• _Work to complete_
Of all the entries below, retype only the lines from the one with "Definition IsPermissionError_linux (err" through the one with "(** ** sys_conn_df*.go *)", exactly as they appear.

Entries shown Start Marker

Definition kernelVersion : M (Z * Z) :=
  u ← uname;
  match u with
  | inr _ => mret (0, 0)
  | inl release => mret (version_loop release (0, 0) 0 0)
  end.

(** [kernelVersionMajor], set by [init]. *)
Definition kernelVersionMajor : M Z := v ← kernelVersion; mret v.1.

(** ** GSO and ECN *)

(** [strconv.ParseBool] of a variable, with its error ignored or checked. *)
Definition env_true (name : string) : M bool :=
  v ← getenv name; mret (match ParseBool v with Some b => b | None => false end).

(** sys_conn_helper_linux.go *)
Definition IsGSOEnabled_linux : M bool :=
  major ← kernelVersionMajor;
  if major <? 5 then mret false
  else
    disabled ← env_true "QUIC_GO_DISABLE_GSO";
    if (disabled : bool) then mret false
    else
      err ← ext Control;
      match err with
      | Some _ => mret false
      | None => r ← getsockopt Opt_UDP_SEGMENT; mret (bool_decide (r.2 = None))
      end.
(** sys_conn_helper_darwin.go, _freebsd.go, _windows.go *)
Definition IsGSOEnabled_darwin : M bool := mret false.
Definition IsGSOEnabled_freebsd : M bool := mret false.
Definition IsGSOEnabled_windows : M bool := mret false.

Definition IsGSOEnabled : M bool :=
  match os with
  | linux => IsGSOEnabled_linux
  | darwin => IsGSOEnabled_darwin
  | freebsd | other_os => IsGSOEnabled_freebsd
  | windows => IsGSOEnabled_windows
  end.

(** sys_conn_oob.go: the error of [ParseBool] counts as "not disabled". *)
Definition IsECNDisabledUsingEnv_unix : M bool := env_true "QUIC_GO_DISABLE_ECN".
(** sys_conn_helper_windows.go *)
Definition IsECNDisabledUsingEnv_windows : M bool :=
  v ← getenv "QUIC_GO_DISABLE_ECN"; mret (bool_decide (v = "true")).

Definition IsECNEnabled_linux : M bool :=
  major ← kernelVersionMajor;
  if 5 <=? major then d ← IsECNDisabledUsingEnv_unix; mret (negb d) else mret false.
Definition IsECNEnabled_darwin : M bool := d ← IsECNDisabledUsingEnv_unix; mret (negb d).
Definition IsECNEnabled_freebsd : M bool := d ← IsECNDisabledUsingEnv_unix; mret (negb d).
Definition IsECNEnabled_windows : M bool :=
  d ← IsECNDisabledUsingEnv_windows; if (d : bool) then mret false else mret false.

Definition IsECNEnabled : M bool :=
  match os with
  | linux => IsECNEnabled_linux
  | darwin => IsECNEnabled_darwin
  | freebsd | other_os => IsECNEnabled_freebsd
  | windows => IsECNEnabled_windows
  end.

Definition EIO : Z := 5.
Definition EPERM : Z := 1.
Definition EMSGSIZE_linux : Z := 90.
Definition EMSGSIZE_darwin : Z := 40.
Definition WSAEMSGSIZE : Z := 10040.

(** sys_conn_helper_linux.go *)
Definition IsGSOError_linux (err : option error) : bool :=
  match errors_As_SyscallError err with
  | Some (_, Errno n _) => n =? EIO
  | _ => false
  end.
Definition IsPermissionError_linux (err : option error) : bool :=
  match errors_As_SyscallError err with
  | Some (call, Errno n _) => bool_decide (call = "sendmsg") && (n =? EPERM)
  | _ => false
  end.
(** sys_conn_helper_nonlinux.go *)
Definition IsGSOError_nonlinux (err : option error) : bool := false.
Definition IsPermissionError_nonlinux (err : option error) : bool := false.

Definition IsGSOError : option error → bool :=
  match os with linux => IsGSOError_linux | _ => IsGSOError_nonlinux end.
Definition IsPermissionError : option error → bool :=
  match os with linux => IsPermissionError_linux | _ => IsPermissionError_nonlinux end.

(** ** sys_conn_df*.go *)

Definition IsSendMsgSizeErr_linux (err : option error) : bool := errors_Is_errno err EMSGSIZE_linux.
Definition IsSendMsgSizeErr_darwin (err : option error) : bool := errors_Is_errno err EMSGSIZE_darwin.
Definition IsSendMsgSizeErr_windows (err : option error) : bool := errors_Is_errno err WSAEMSGSIZE.
Definition IsSendMsgSizeErr_other (err : option error) : bool := false.
Definition IsSendMsgSizeErr : option error → bool :=
  match os with
  | linux => IsSendMsgSizeErr_linux | darwin => IsSendMsgSizeErr_darwin
  | windows => IsSendMsgSizeErr_windows | freebsd | other_os => IsSendMsgSizeErr_other
  end.
(* ===== verification/BatchReaderInv.v ===== *)
(** * The batch reader delivers every datagram once, in order

    The invariant ties the reader's messages to its buffers: after the first
    [Read] every message points into its own two buffers, and no two buffers
    share memory.  Under it [Read] is a first-in first-out view of the
    batches received from the kernel, as long as [ReadBatch] succeeds; and
    what goes wrong after it has failed. *)

From S2P Require Import Prelude GoLib Types Interfaces Ownership GoWorld Cmsg BatchReader.

Lemma oob_fits : (oobBufferSize ≤ MaxPacketBufferSize)%nat.
Proof. apply Nat.leb_le. reflexivity. Qed.
Lemma max_positive : (0 < MaxPacketBufferSize)%nat.
Proof. apply Nat.ltb_lt. reflexivity. Qed.
#[global] Opaque MaxPacketBufferSize oobBufferSize.

(** ** Memory *)

Lemma slice_ok_write h s t data : slice_ok h s → slice_ok (mem_write h t data) s.
Proof.
  intros (Hc & a & Ha & Hl). split; [done|]. unfold mem_write.
  destruct (h_mem h !! s_arr t) as [a'|] eqn:Et; [|eauto]. simpl.
  destruct (decide (s_arr s = s_arr t)) as [He|Hne].
  - rewrite He in Ha. rewrite Ha in Et. injection Et as <-. eexists. rewrite He, lookup_insert_eq.
    split; [done|]. rewrite !length_app, length_take, length_drop. lia.
  - exists a. by rewrite lookup_insert_ne.
Qed.

Lemma mem_write_vec h s data : h_vec (mem_write h s data) = h_vec h.
Proof. unfold mem_write. by destruct (h_mem h !! s_arr s). Qed.
Lemma mem_write_buf h s data : h_buf (mem_write h s data) = h_buf h.
Proof. unfold mem_write. by destruct (h_mem h !! s_arr s). Qed.
Lemma vec_get_write h s data v : vec_get (mem_write h s data) v = vec_get h v.
Proof. unfold vec_get. by rewrite mem_write_vec. Qed.

(** The bytes written, clipped to the slice. *)
Lemma mem_read_write_clip h s data :
  slice_ok h s →
  take (length data `min` s_len s) (mem_read (mem_write h s data) s) = take (s_len s) data.
Proof.
  intros Hs. destruct (decide (length data ≤ s_len s)%nat) as [Hle|Hgt].
  - rewrite Nat.min_l, (take_ge data) by done. by apply mem_read_write.
  - rewrite Nat.min_r by lia.
    assert (Hw : mem_write h s data = mem_write h s (take (s_len s) data)).
    { unfold mem_write. destruct (h_mem h !! s_arr s); [|done]. by rewrite take_take, Nat.min_id. }
    rewrite Hw. pose proof (mem_read_write h s (take (s_len s) data) Hs) as H.
    rewrite length_take, Nat.min_l in H by lia. apply H. lia.
Qed.

(** ** Messages *)

(** What [Read] would hand out for a message. *)
Definition view (h : Heap) (m : Message) : datagram :=
  (take (m_N m) (mem_read h (vec_get h (m_Buffers m))), take (m_NN m) (mem_read h (m_OOB m)), m_Addr m).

Entries shown End Marker

• _Result of this exercise_
Definition IsPermissionError_linux (err : option error) : bool :=
  match errors_As_SyscallError err with
  | Some (call, Errno n _) => bool_decide (call = "sendmsg") && (n =? EPERM)
  | _ => false
  end.
(** sys_conn_helper_nonlinux.go *)
Definition IsGSOError_nonlinux (err : option error) : bool := false.
Definition IsPermissionError_nonlinux (err : option error) : bool := false.

Definition IsGSOError : option error → bool :=
  match os with linux => IsGSOError_linux | _ => IsGSOError_nonlinux end.
Definition IsPermissionError : option error → bool :=
  match os with linux => IsPermissionError_linux | _ => IsPermissionError_nonlinux end.

(** ** sys_conn_df*.go *)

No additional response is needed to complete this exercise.